What you need to do: Look through the entries below and return all lines including the word "Fixpoint".

Saved entries:
◇ ◇ ◇ ◇

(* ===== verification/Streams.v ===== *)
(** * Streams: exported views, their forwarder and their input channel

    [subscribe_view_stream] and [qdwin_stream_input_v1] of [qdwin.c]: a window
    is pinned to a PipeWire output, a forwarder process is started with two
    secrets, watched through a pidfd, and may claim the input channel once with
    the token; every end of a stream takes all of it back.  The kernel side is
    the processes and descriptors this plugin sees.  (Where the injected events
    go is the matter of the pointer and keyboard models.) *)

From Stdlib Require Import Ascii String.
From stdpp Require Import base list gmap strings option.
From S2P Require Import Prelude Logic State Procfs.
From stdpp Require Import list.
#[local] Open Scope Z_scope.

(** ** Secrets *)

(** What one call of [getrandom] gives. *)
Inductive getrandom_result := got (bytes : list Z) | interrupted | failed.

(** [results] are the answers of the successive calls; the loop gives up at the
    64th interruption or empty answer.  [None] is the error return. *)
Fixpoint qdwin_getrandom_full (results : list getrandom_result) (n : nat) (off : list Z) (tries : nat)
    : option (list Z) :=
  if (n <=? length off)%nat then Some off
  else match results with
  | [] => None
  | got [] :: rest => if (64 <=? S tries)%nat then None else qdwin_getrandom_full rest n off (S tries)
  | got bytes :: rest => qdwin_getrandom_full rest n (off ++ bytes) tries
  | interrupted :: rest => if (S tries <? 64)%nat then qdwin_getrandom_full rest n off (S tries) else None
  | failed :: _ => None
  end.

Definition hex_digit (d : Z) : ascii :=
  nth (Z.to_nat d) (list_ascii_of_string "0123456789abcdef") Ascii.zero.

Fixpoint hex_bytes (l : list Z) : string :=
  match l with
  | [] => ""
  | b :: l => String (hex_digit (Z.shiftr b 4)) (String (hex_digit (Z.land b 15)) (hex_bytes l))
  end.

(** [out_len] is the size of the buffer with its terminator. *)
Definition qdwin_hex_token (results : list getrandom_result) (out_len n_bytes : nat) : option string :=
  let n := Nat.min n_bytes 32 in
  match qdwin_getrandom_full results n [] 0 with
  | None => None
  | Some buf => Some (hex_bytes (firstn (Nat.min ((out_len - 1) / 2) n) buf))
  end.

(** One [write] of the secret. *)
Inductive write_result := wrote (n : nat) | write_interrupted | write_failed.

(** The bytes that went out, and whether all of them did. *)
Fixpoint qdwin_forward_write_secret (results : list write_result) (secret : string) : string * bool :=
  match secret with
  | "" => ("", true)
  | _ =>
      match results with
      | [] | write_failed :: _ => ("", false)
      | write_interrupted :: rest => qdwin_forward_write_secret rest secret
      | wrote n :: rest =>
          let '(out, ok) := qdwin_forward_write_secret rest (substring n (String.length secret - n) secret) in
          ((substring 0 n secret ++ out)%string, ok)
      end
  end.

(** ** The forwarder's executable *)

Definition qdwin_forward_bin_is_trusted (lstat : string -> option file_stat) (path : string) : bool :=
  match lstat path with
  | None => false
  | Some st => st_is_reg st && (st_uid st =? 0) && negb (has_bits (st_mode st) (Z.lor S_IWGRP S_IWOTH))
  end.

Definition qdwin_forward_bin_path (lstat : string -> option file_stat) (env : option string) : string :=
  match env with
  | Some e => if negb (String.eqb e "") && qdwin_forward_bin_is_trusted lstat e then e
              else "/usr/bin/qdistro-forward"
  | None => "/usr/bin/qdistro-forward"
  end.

◇ ◇ ◇ ◇

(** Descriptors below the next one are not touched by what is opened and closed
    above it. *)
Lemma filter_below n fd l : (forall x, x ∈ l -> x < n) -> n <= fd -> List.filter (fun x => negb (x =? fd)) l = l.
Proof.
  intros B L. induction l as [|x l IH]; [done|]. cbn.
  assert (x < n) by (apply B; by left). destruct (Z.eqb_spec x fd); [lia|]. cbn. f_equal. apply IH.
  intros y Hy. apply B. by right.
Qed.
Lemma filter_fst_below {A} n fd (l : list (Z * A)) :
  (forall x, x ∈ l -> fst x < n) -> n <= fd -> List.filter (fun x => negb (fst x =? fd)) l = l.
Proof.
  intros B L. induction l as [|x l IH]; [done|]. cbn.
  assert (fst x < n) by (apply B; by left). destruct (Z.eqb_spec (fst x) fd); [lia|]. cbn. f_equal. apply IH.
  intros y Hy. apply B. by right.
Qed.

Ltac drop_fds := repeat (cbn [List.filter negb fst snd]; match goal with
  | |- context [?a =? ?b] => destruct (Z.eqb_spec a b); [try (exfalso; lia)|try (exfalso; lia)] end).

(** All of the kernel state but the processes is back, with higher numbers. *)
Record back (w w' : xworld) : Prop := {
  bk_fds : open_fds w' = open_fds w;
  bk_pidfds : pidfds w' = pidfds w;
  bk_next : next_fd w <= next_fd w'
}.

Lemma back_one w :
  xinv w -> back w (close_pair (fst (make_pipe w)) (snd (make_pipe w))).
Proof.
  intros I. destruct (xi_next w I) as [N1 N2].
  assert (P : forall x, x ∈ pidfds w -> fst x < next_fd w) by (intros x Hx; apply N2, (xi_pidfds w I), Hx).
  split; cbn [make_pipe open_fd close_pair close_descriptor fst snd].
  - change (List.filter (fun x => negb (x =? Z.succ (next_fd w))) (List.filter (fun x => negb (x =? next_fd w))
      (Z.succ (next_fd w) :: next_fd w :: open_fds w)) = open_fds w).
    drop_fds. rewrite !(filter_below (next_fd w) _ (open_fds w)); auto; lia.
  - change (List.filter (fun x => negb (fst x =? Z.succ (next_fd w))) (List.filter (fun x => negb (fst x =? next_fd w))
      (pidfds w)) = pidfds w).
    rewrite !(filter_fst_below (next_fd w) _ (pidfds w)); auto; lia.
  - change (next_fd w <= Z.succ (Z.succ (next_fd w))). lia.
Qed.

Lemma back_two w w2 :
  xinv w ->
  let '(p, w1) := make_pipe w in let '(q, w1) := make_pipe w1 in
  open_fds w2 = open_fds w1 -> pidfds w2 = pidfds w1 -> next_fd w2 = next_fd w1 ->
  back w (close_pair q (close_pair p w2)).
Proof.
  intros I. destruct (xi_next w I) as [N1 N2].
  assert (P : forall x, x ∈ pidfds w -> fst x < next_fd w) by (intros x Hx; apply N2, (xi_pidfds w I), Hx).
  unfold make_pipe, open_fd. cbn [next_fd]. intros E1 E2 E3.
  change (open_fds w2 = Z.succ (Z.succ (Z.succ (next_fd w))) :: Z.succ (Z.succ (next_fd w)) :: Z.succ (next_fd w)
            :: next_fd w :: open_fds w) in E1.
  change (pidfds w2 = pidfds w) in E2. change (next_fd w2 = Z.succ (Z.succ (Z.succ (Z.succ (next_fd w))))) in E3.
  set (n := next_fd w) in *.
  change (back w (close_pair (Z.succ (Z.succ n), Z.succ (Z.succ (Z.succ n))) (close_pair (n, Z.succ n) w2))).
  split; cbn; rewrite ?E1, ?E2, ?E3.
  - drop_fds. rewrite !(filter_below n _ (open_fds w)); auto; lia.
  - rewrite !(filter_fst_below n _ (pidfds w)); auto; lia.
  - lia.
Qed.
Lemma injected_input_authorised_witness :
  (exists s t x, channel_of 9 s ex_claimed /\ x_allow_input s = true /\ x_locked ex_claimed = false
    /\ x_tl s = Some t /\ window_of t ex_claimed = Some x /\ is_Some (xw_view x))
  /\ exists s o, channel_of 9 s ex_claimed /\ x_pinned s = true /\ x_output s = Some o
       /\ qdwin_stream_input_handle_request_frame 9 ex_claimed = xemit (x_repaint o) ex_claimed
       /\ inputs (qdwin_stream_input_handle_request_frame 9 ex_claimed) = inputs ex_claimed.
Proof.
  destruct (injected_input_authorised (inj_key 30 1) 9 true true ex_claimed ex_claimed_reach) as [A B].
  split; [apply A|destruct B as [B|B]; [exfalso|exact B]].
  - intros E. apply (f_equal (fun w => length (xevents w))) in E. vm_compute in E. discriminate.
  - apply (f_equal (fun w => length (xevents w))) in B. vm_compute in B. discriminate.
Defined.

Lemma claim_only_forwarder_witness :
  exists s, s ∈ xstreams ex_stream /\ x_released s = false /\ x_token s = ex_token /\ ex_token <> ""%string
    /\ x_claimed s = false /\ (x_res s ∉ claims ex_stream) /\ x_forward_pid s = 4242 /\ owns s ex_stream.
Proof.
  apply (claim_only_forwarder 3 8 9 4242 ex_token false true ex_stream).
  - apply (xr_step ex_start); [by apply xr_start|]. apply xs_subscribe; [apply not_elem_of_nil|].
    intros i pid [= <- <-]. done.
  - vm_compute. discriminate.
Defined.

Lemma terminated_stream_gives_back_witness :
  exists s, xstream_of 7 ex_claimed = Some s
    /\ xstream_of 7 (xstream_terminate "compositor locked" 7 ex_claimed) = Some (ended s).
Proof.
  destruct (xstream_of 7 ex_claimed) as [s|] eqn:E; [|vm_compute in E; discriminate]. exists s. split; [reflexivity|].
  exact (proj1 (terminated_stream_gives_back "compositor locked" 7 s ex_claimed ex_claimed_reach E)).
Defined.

◇ ◇ ◇ ◇

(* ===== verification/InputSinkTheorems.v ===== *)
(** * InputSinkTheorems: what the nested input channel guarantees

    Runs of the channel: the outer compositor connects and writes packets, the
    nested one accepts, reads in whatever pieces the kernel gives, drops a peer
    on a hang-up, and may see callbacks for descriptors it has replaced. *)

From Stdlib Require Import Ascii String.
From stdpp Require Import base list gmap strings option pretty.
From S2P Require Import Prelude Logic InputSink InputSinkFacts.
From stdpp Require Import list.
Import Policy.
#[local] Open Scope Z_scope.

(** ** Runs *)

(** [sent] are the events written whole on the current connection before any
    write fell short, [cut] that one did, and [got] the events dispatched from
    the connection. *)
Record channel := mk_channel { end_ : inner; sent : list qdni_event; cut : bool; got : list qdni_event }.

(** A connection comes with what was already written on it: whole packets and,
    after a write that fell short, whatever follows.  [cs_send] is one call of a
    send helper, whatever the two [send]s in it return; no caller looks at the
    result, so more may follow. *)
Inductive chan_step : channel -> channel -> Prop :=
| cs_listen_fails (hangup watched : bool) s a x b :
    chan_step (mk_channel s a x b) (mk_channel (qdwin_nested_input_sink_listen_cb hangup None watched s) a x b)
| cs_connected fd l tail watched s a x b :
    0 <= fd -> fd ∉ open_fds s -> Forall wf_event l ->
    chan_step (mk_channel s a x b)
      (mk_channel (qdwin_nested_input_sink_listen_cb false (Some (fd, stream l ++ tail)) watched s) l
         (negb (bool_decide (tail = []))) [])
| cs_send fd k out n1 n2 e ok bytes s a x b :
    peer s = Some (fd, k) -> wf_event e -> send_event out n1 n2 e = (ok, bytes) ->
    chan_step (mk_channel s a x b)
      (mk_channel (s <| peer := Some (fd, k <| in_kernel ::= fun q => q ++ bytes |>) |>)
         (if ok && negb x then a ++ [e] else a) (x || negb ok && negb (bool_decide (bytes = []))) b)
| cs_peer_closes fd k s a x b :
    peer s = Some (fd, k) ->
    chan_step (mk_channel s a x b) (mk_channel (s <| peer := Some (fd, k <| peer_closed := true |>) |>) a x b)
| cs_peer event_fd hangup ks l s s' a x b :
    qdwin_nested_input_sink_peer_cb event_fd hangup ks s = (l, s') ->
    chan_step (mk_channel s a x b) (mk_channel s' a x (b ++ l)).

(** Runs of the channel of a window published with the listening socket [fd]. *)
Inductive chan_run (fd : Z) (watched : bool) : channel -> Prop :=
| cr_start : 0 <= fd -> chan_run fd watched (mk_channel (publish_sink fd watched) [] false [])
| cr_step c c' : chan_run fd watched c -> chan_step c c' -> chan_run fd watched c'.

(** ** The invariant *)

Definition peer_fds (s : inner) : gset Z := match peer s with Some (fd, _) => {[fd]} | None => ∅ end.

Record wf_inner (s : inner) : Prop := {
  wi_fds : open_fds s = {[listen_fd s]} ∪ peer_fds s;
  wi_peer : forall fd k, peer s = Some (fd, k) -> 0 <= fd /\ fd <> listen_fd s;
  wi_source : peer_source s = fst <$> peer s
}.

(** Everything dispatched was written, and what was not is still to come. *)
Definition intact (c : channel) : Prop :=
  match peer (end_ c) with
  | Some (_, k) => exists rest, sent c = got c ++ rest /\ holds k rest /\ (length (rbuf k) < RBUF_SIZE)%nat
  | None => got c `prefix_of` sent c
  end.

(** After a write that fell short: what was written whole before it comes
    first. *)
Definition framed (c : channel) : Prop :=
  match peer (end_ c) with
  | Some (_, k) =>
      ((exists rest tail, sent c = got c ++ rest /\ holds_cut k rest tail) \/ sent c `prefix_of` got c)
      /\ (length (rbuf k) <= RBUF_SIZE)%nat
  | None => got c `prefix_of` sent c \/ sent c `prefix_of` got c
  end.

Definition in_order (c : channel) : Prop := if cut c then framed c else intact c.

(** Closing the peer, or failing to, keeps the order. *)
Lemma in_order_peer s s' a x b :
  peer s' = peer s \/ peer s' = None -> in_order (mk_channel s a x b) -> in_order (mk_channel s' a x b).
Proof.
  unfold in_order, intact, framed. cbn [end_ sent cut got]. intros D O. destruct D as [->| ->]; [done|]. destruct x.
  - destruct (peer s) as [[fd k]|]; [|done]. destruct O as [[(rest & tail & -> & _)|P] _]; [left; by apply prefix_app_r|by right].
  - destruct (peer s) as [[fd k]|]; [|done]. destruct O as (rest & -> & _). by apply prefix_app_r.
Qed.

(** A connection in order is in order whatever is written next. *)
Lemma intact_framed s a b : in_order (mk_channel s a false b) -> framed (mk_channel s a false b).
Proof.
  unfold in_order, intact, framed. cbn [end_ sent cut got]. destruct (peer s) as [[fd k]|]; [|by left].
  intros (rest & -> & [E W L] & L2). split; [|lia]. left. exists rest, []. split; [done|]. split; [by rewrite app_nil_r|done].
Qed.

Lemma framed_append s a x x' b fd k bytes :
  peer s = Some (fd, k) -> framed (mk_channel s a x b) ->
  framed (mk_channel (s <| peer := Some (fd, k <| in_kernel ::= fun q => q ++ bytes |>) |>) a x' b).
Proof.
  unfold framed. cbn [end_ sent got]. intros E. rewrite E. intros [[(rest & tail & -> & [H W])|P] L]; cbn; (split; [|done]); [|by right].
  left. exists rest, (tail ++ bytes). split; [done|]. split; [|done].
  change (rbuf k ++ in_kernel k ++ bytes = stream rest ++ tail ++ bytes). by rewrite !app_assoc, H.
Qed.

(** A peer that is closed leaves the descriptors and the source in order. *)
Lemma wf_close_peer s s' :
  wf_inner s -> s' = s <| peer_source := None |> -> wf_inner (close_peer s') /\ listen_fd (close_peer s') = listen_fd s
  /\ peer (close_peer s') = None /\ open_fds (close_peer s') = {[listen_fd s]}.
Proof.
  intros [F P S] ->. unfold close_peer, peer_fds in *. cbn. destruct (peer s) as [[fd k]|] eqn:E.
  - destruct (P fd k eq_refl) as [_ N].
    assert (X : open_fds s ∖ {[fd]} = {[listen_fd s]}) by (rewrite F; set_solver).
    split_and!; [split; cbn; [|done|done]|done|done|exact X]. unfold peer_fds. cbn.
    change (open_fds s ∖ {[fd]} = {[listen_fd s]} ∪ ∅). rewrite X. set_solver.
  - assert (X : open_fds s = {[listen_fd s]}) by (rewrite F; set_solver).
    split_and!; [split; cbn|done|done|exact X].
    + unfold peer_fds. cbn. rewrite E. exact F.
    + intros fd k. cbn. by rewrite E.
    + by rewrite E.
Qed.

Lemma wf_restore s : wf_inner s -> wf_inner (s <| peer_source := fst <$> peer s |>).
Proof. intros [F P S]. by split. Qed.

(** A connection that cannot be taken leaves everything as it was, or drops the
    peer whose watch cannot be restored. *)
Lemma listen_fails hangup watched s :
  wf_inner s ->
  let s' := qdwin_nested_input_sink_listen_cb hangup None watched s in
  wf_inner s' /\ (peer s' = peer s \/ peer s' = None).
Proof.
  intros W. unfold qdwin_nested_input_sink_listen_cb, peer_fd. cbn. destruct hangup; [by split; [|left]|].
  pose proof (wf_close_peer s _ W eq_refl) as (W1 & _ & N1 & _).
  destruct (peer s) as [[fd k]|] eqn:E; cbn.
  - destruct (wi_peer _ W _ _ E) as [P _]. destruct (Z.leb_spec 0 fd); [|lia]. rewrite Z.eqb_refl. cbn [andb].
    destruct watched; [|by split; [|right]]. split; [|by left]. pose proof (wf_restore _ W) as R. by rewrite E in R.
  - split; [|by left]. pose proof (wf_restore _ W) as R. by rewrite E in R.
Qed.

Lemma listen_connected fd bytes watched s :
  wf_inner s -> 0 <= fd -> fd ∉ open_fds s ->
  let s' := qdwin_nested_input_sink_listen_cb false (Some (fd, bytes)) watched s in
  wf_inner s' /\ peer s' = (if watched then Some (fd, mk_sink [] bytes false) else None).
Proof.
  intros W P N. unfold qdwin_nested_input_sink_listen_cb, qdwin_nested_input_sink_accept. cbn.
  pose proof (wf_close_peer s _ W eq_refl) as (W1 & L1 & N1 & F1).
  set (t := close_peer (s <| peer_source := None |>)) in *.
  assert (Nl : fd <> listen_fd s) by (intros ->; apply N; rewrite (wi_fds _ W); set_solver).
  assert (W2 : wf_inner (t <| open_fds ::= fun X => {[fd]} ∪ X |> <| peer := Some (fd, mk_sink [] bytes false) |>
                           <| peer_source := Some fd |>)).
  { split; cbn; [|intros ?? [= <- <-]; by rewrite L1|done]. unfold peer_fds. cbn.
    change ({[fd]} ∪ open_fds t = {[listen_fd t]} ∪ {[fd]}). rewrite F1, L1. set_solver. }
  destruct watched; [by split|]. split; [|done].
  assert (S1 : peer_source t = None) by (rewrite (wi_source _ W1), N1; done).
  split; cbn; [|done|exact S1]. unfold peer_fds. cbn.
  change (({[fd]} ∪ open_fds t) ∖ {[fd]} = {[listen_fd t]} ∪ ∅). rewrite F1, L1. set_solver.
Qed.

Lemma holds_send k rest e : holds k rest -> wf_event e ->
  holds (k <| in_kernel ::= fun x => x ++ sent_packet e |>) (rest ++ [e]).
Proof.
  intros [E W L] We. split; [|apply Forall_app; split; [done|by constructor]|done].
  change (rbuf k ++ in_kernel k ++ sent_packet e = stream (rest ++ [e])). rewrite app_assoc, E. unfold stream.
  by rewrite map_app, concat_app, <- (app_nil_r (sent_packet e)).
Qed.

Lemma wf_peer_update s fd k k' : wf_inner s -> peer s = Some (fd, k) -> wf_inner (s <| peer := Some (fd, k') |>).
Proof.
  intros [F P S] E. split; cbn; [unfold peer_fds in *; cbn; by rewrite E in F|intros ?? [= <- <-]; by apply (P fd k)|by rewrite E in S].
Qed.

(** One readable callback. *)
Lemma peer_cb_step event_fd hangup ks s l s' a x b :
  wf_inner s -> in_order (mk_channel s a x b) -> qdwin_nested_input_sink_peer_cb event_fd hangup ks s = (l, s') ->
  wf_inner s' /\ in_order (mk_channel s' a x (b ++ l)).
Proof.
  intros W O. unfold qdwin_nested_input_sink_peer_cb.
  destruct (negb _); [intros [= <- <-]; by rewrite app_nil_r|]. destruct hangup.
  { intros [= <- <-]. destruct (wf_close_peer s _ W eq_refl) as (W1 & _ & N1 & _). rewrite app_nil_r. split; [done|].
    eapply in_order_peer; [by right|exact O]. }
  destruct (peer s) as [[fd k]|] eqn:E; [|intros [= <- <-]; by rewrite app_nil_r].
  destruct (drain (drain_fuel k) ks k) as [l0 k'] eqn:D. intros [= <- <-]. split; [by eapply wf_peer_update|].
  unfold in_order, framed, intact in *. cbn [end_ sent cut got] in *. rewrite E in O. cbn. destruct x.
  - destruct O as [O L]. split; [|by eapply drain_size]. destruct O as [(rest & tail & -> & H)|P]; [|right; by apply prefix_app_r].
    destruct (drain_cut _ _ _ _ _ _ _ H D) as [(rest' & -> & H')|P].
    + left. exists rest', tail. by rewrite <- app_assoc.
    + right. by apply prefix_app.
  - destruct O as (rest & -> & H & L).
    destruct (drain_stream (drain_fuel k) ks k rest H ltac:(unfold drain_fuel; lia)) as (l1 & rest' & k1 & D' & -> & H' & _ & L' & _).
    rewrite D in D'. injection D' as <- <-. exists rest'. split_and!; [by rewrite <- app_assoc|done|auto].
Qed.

◇ ◇ ◇ ◇

Response to this exercise:
Fixpoint qdwin_getrandom_full (results : list getrandom_result) (n : nat) (off : list Z) (tries : nat)
Fixpoint hex_bytes (l : list Z) : string :=
Fixpoint qdwin_forward_write_secret (results : list write_result) (secret : string) : string * bool :=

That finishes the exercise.